Le jour où j’ai dit à mes parents que tu étais bien plus que mon amie, tout est devenu plus simple. Il n’y aurait plus de mensonges à inventer, je n’aurais plus de secrets à cacher. Mon angoisse s’était dissipée. Le lendemain, en allant au lycée je me sentais légère et indestructible. Quand mes parents m’ont déposée devant la grille, j’attendais avec impatience de t’apercevoir. C’était ma routine : Je m’asseyais près de l’entrée du lycée et je patientais jusqu’à ce que tu passes. En te voyant arriver au lycée ce jour-là, tu m’as paru distante et préoccupée. Tu m’as à peine regardé, t’es arrêtée devant moi et baissée pour refaire tes lacets. Tu as levé ton pantalon, juste assez pour que je remarque un ruban bleu à ta cheville. Cela signifiait qu’on ne pouvait pas se voir ce soir là. En général, quand tu mettais un ruban bleu autour de ta cheville, tu y ajoutais un ruban blanc pour qu’on se retrouve et que tu m’expliques le pourquoi du comment. Il y en avait eu quelques uns de ces rubans bleus. Je les redoutais terriblement. Il y avait eu les dîners en famille de dernière minute, les soirées mère fille que ta mère avait planifié sur un coup de tête, les visites forcées à l’église, les heures de colle qui t’avaient été données… Oui, il y avait eu quelques rubans bleus, mais celui-là était le plus effrayant de tous. Il voulait dire qu’il n’y aurait aucun rendez-vous, aucune explication ; tu ne me parlerais pas de la journée.

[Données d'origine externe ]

Lemma give_to_peer_ok d ids i l :
  wf4 L L L L off d ids -> states_ok L d -> i ∈ L -> lease_store d !! i = Some l ->
  exists d' ids' l', give_to_peer cur_time nosync d i = Done d' /\ wf4 L L L L off d' ids' /\ states_ok L d' /\ same_peers d d' /\ lease_store d' !! i = Some l' /\
    binding_state (data l') = FTS_BACKUP /\ holder (data l') = holder (data l) /\ steady_but i (lease_store d) (lease_store d').
Proof.
  intros Hw Hs Hi E. set (f := fun l => set_starts cur_time (set_tstp cur_time (set_next_binding_state FTS_BACKUP l))).
  destruct (move_on_ok d ids i l f true Hw Hs Hi E eq_refl) as (d0 & ok & d1 & ids1 & l1 & Ec & E1 & W1 & S1 & P1 & El1 & H1); [done|].
  destruct H1 as (B1 & Ho1 & Sb1); [by right|]. unfold give_to_peer, supersede_and_write. fold f. rewrite Ec. dred. rewrite E1. dred.
  destruct ok; [|dred; exists d1, ids1, l1; by split_and!]. destruct (write_ok d1 ids1 i l1 W1 El1) as (ok2 & d2 & -> & G2). dred.
  destruct (gentle_holder _ _ _ _ _ G2 El1) as (l2 & E2 & Ho2 & B2 & _). exists d2, ids1, l2. split; [done|]. split; [apply G2|].
  split; [by eapply gentle_states|]. split; [intros p pl Ep; rewrite (proj2 (proj2 G2)); by apply P1|]. split; [done|]. split; [by rewrite B2, B1|]. split; [by rewrite Ho2, Ho1|].
  eapply steady_but_trans; [exact Sb1|]. by eapply gentle_but.
Qed.

Lemma not_hoarding_ok d ids i l : wf4 L L L L off d ids -> i ∈ L -> lease_store d !! i = Some l -> exists b, not_hoarding max_lease_ownership d i = Done b.
Proof.
  intros Hw Hi E. unfold not_hoarding. rewrite (lease_at_Done _ _ _ E). dred.
  destruct (qo_all _ _ _ _ _ (wf_queues _ _ _ _ _ _ _ Hw) i Hi) as (l0 & p & pl & k & E0 & Hp & Ep & _). replace l with l0 by congruence.
  rewrite Hp, (pool_at_Done _ _ _ Ep). dred. by eexists.
Qed.

(** The lease goes to the peer if it should and may. *)
Lemma maybe_give_ok d ids i l (wants : bool) (after : db (W := W) -> db (W := W)) :
  wf4 L L L L off d ids -> states_ok L d -> i ∈ L -> lease_store d !! i = Some l ->
  (forall d ids, wf4 L L L L off d ids -> gentle d (after d) ids) ->
  exists d' ids' l', (gives ← (if wants then not_hoarding max_lease_ownership d i else Done false);
                      if gives : bool then d ← give_to_peer cur_time nosync d i; Done (after d) else Done d) = Done d' /\
    wf4 L L L L off d' ids' /\ states_ok L d' /\ same_peers d d' /\ lease_store d' !! i = Some l' /\
    (binding_state (data l') = binding_state (data l) \/ wants = true /\ binding_state (data l') = FTS_BACKUP) /\
    holder (data l') = holder (data l) /\ steady_but i (lease_store d) (lease_store d').
Proof.
  intros Hw Hs Hi E Hafter. assert (exists b, (if wants then not_hoarding max_lease_ownership d i else Done false) = Done b /\ (b = true -> wants = true)) as (b & -> & Hb).
  { destruct wants; [|by exists false]. destruct (not_hoarding_ok d ids i l Hw Hi E) as [b ->]. by exists b. }
  dred. destruct b; [|exists d, ids, l; split; [done|]; split; [done|]; split; [done|]; split; [intros q plq Eq; eauto|]; split; [done|]; split; [by left|]; split; [done|by apply steady_any]].
  destruct (give_to_peer_ok d ids i l Hw Hs Hi E) as (d1 & ids1 & l1 & -> & W1 & S1 & P1 & E1 & B1 & Ho1 & Sb1). dred.
  pose proof (Hafter d1 ids1 W1) as G2. destruct (gentle_holder _ _ _ _ _ G2 E1) as (l2 & E2 & Ho2 & B2 & _). exists (after d1), ids1, l2.
  split; [done|]. split; [apply G2|]. split; [by eapply gentle_states|]. split; [intros p pl Ep; rewrite (proj2 (proj2 G2)); by apply P1|].
  split; [done|]. split; [right; split; [auto|congruence]|]. split; [congruence|]. eapply steady_but_trans; [exact Sb1|]. by eapply gentle_but.
Qed.

(** What the lease is once the update has been accepted. *)
Definition taken (lt : ldata) (send_to_backup : bool) (x : ldata) : Prop :=
  (binding_state x = next_binding_state lt \/ send_to_backup = true /\ binding_state x = FTS_BACKUP) /\ holder x = holder lt.

Lemma install_ok d ids i l m lt wants :
  wf4 L L L L off d ids -> states_ok L d -> i ∈ L -> lease_store d !! i = Some l -> sample_ok d lt -> has_flag lt STATIC_LEASE = false ->
  exists v d' ids', install cur_time nosync max_lease_ownership d i m lt wants = Done (v, d') /\ wf4 L L L L off d' ids' /\ states_ok L d' /\ same_peers d d' /\
    (v = Rejected FTR_MISC_REJECT \/ v = Acknowledged) /\
    (v = Acknowledged -> exists l', lease_store d' !! i = Some l' /\
       (cur_time <= ends lt \/ (forall pr, following pr (next_binding_state lt) = next_binding_state lt) ->
          taken lt wants (data l') /\ steady_but i (lease_store d) (lease_store d'))).
Proof.
  intros Hw Hs Hi E Hsm Hst. unfold install, supersede_and_write.
  destruct (gentle_change d ids i l (set_rewind_binding_state (next_binding_state lt)) Hw E eq_refl) as (d1 & E1 & G1). rewrite E1. dred.
  destruct (gentle_lookup _ _ _ _ _ G1 E) as (l1 & El1 & _).
  assert (Hsm1 : sample_ok d1 lt). { rewrite (change_Done _ _ _ _ E) in E1. injection E1 as <-. exact Hsm. }
  destruct (supersede_new_ok cur_time nosync L off d1 ids i l1 lt false false false false (proj1 G1) (gentle_states _ _ _ G1 Hs) Hi El1 Hsm1 eq_refl Hst)
    as (ok & lt' & d2 & ids2 & l2 & p & pl & -> & W2 & S2 & P2 & E2 & Ep & Hp & Hmv). dred.
  assert (P12 : same_peers d d2) by (intros q plq Eq; apply P2; by rewrite (proj2 (proj2 G1))).
  assert (exists ok3 d3, (if ok then write d2 i else Done (false, d2)) = Done (ok3, d3) /\ gentle d2 d3 ids2) as (ok3 & d3 & -> & G3).
  { destruct ok; [by eapply write_ok|]. exists false, d2. split; [done|by apply gentle_refl]. }
  dred. set (m' := set_binding_status _ m). destruct ok3; cbn [negb].
  2:{ eexists _, _, ids2. split; [done|]. pose proof (gentle_trans _ _ _ _ G3 (gentle_set_world d3 ids2 (send_bind_ack (world d3) m' FTR_MISC_REJECT) (proj1 G3))) as G4.
      split; [apply G4|]. split; [by eapply gentle_states|]. split; [intros q plq Eq; rewrite (proj2 (proj2 G4)); by apply P12|]. split; [by left|done]. }
  cbv zeta. set (d4 := set_world _ d3). pose proof (gentle_trans _ _ _ _ G3 (gentle_set_world d3 ids2 (queue_ack (world d3) m') (proj1 G3))) as G4. fold d4 in G4.
  destruct (gentle_holder _ _ _ _ _ G4 E2) as (l4 & E4 & Ho4 & B4 & _).
  destruct (maybe_give_ok d4 ids2 i l4 wants (fun d => with_world d (send_updates (world d) (lease_store d))) (proj1 G4) (gentle_states _ _ _ G4 S2) Hi E4)
    as (d5 & ids5 & l5 & E5 & W5 & S5 & P5 & El5 & B5 & Ho5 & Sb5). { intros d' ids' W'. apply gentle_world; [done|]. apply send_kept. }
  destruct (if wants then not_hoarding max_lease_ownership d4 i else Done false) as [gives| | |]; try done. rewrite !bind_ret in E5. rewrite bind_ret. rewrite E5. dred.
  exists Acknowledged, d5, ids5. split; [done|]. split; [done|]. split; [done|]. split.
  { intros q plq Eq. destruct (P12 q plq Eq) as (pl2 & Ep2 & Hp2). rewrite <- (proj2 (proj2 G4)) in Ep2. destruct (P5 q pl2 Ep2) as (pl5 & Ep5 & Hp5). exists pl5. split; [done|congruence]. }
  split; [by right|]. intros _. exists l5. split; [done|]. intros Hc. destruct Hmv as (M1 & _ & M3 & M4 & M5 & _ & Sb2); [destruct Hc; auto|]. split.
  - split; [|rewrite Ho5, Ho4; unfold holder; by rewrite M3, M4, M5]. rewrite B4, M1 in B5. exact B5.
  - eapply steady_but_trans; [by eapply gentle_but|]. eapply steady_but_trans; [exact Sb2|]. eapply steady_but_trans; [|exact Sb5]. by eapply gentle_but.
Qed.

(** ** A binding update *)
Definition granted (s : Z) : Z := if bool_decide (s ∈ [FTS_EXPIRED; FTS_RELEASED; FTS_RESET]) then FTS_FREE else s.
Definition in_normal : bool := bool_decide (me_state state = normal).
Abbreviation grants_now := (grants cur_time (i_am state) in_normal).

Lemma granted_valid s : is_valid s = true -> 1 <= granted s <= 7.
Proof. intros H%valid_range. unfold granted. destruct (bool_decide _); [by vm_compute|done]. Qed.
Lemma granted_settled s pr : is_valid s = true -> s ∉ [FTS_ACTIVE; FTS_ABANDONED] -> following pr (granted s) = granted s.
Proof. intros H%valid_range. revert s H. apply (seven (fun s => s ∉ [FTS_ACTIVE; FTS_ABANDONED] -> following pr (granted s) = granted s)); intros H; try reflexivity; exfalso; apply H; apply (bool_decide_unpack _); by vm_compute. Qed.

Lemma conclude_ok d ids i l m lt :
  wf4 L L L L off d ids -> i ∈ L -> lease_store d !! i = Some l -> pool lt = pool (data l) -> is_valid (binding_status m) = true ->
  (forall p, sound_balance (balance_of p)) -> Forall byte (uid_key lt) -> Forall byte (hardware_addr lt) ->
  exists r, conclude cur_time state balance_of d (data l) m lt = Done r /\
    (grants_now (data l) m = false -> r = inl FTR_FATAL_CONFLICT) /\
    (grants_now (data l) m = true -> exists wants, r = inr (set_next_binding_state (granted (binding_status m)) lt, wants) /\
       (wants = true -> i_am state = primary /\ binding_status m ∈ [FTS_EXPIRED; FTS_RELEASED; FTS_RESET])).
Proof.
  intros Hw Hi E Hp Hv Hb Hu Hh. unfold conclude, new_state. fold in_normal.
  destruct (qo_all _ _ _ _ _ (wf_queues _ _ _ _ _ _ _ Hw) i Hi) as (l0 & p & pl & k & E0 & Hpl & Ep & Hk & _). replace l0 with l in * by congruence.
  rewrite (checks_grant cur_time (i_am state) in_normal (data l) m Hv) by (by eapply queue_of_valid). dred.
  destruct (grants_now (data l) m) eqn:Eg.
  - rewrite Z.eqb_refl. cbn [negb]. unfold granted. case_bool_decide as Hx.
    + assert (exists b, pool_wants_back balance_of d lt = Done b) as [b Eb].
      { unfold pool_wants_back. rewrite Hp, Hpl, (pool_at_Done _ _ _ Ep). dred. destruct (failover_peer pl); [|by eexists]. by apply peer_wants_ok. }
      destruct (bool_decide (i_am state = primary) && _) eqn:Er; [rewrite Eb|]; dred; eexists; (split; [done|split; [done|intros _]]).
      * exists b. split; [done|]. intros _. apply andb_true_iff in Er as [Er%bool_decide_eq_true _]. done.
      * by exists false.
    + eexists. split; [done|]. split; [done|]. intros _. by exists false.
  - assert ((binding_state (data l) =? binding_status m) = false) as ->.
    { unfold grants in Eg. apply orb_false_iff in Eg as [Eg _]. by rewrite Z.eqb_sym. }
    eexists. split; [done|]. split; [done|]. done.
Qed.

(** What has become of the database, and of the lease if the update has been
    accepted. *)
Definition updated d d' (i : nat) (l : lease ldata) (m : bndupd) : Prop :=
  exists l', lease_store d' !! i = Some l' /\
    (cur_time <= new_ends m (data l) \/ binding_status m ∉ [FTS_ACTIVE; FTS_ABANDONED] ->
       (binding_state (data l') = granted (binding_status m) \/
        i_am state = primary /\ binding_status m ∈ [FTS_EXPIRED; FTS_RELEASED; FTS_RESET] /\ binding_state (data l') = FTS_BACKUP) /\
       ends (data l') = new_ends m (data l) /\
       (present m FTB_CHADDR = true -> hardware_addr (data l') = m_chaddr m) /\
       (present m FTB_CLIENT_IDENTIFIER = true -> uid_key (data l') = m_client_identifier m) /\
       steady_but i (lease_store d) (lease_store d')).
Definition answered d d' (i : nat) (l : lease ldata) (m : bndupd) (v : verdict) : Prop :=
  match v with
  | Rejected r => r <> FTR_MISC_REJECT \/ grants_now (data l) m = false -> steady (lease_store d) (lease_store d')
  | Acknowledged => grants_now (data l) m = true /\ updated d d' i l m
  end.

Lemma reject_ok d0 d ids i l m r : gentle d0 d ids -> states_ok L d0 ->
  exists v d', reject d m r = Done (v, d') /\ wf4 L L L L off d' ids /\ states_ok L d' /\ same_peers d0 d' /\ answered d0 d' i l m v.
Proof.
  intros G Hs. unfold reject. eexists (Rejected r), _. split; [done|]. pose proof (gentle_trans _ _ _ _ G (gentle_set_world d ids (send_bind_ack (world d) m r) (proj1 G))) as G2.
  split; [apply G2|]. split; [by eapply gentle_states|]. split; [intros p pl Ep; rewrite (proj2 (proj2 G2)); eauto|]. intros _. apply (gentle_calm _ _ _ G2).
Qed.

Solitude et silence condamnent mon âme :
Où es-tu partie, voix de ma divinité ?
Reviens-moi ô douce et jolie femme d’Eden !
Protège-moi de Madame l’insanité.

Tu es entrée au lycée comme d’habitude : radieuse. Tes cheveux volaient dans le vent d’hiver. Ils brillaient sous le soleil timide du matin. On aurait cru une déesse à la chevelure de feu. Tu as retrouvé ton groupe d’amies et vous vous êtes assises sur un des bancs de la cours. J’entendais déjà certaines se moquer des secondes qui passaient devant elles. Une lycéenne rebelle n’a pas apprécié. Elle s’est approchée tranquillement, sa cigarette à la main et vous a demandé ce qu’il y avait de drôle pour que vous riiez toutes comme des folles à son arrivée. Elodie lui a répondu qu’elle avait un style de poubelle. Elle était à deux doigts de se prendre une claque quand tu t’es interposée entre elles deux. Elle s’est arrêtée, t’a bien regardée et a murmuré quelque chose. J’étais trop loin pour entendre ce qu’elle disait mais je pouvais voir que ça t’avait fait rougir. Tu avais adopté la même allure que tu avais la première fois que l’on s’était rencontrées à la boutique de mes parents : les épaules levées, la tête baissée, comme pour te protéger. Si tu avais été une autruche, tu aurais sûrement caché ta tête dans le sol. Tu ne voulais pas qu’on te voie rougir. La sonnerie a marqué la première heure de cours du mardi matin.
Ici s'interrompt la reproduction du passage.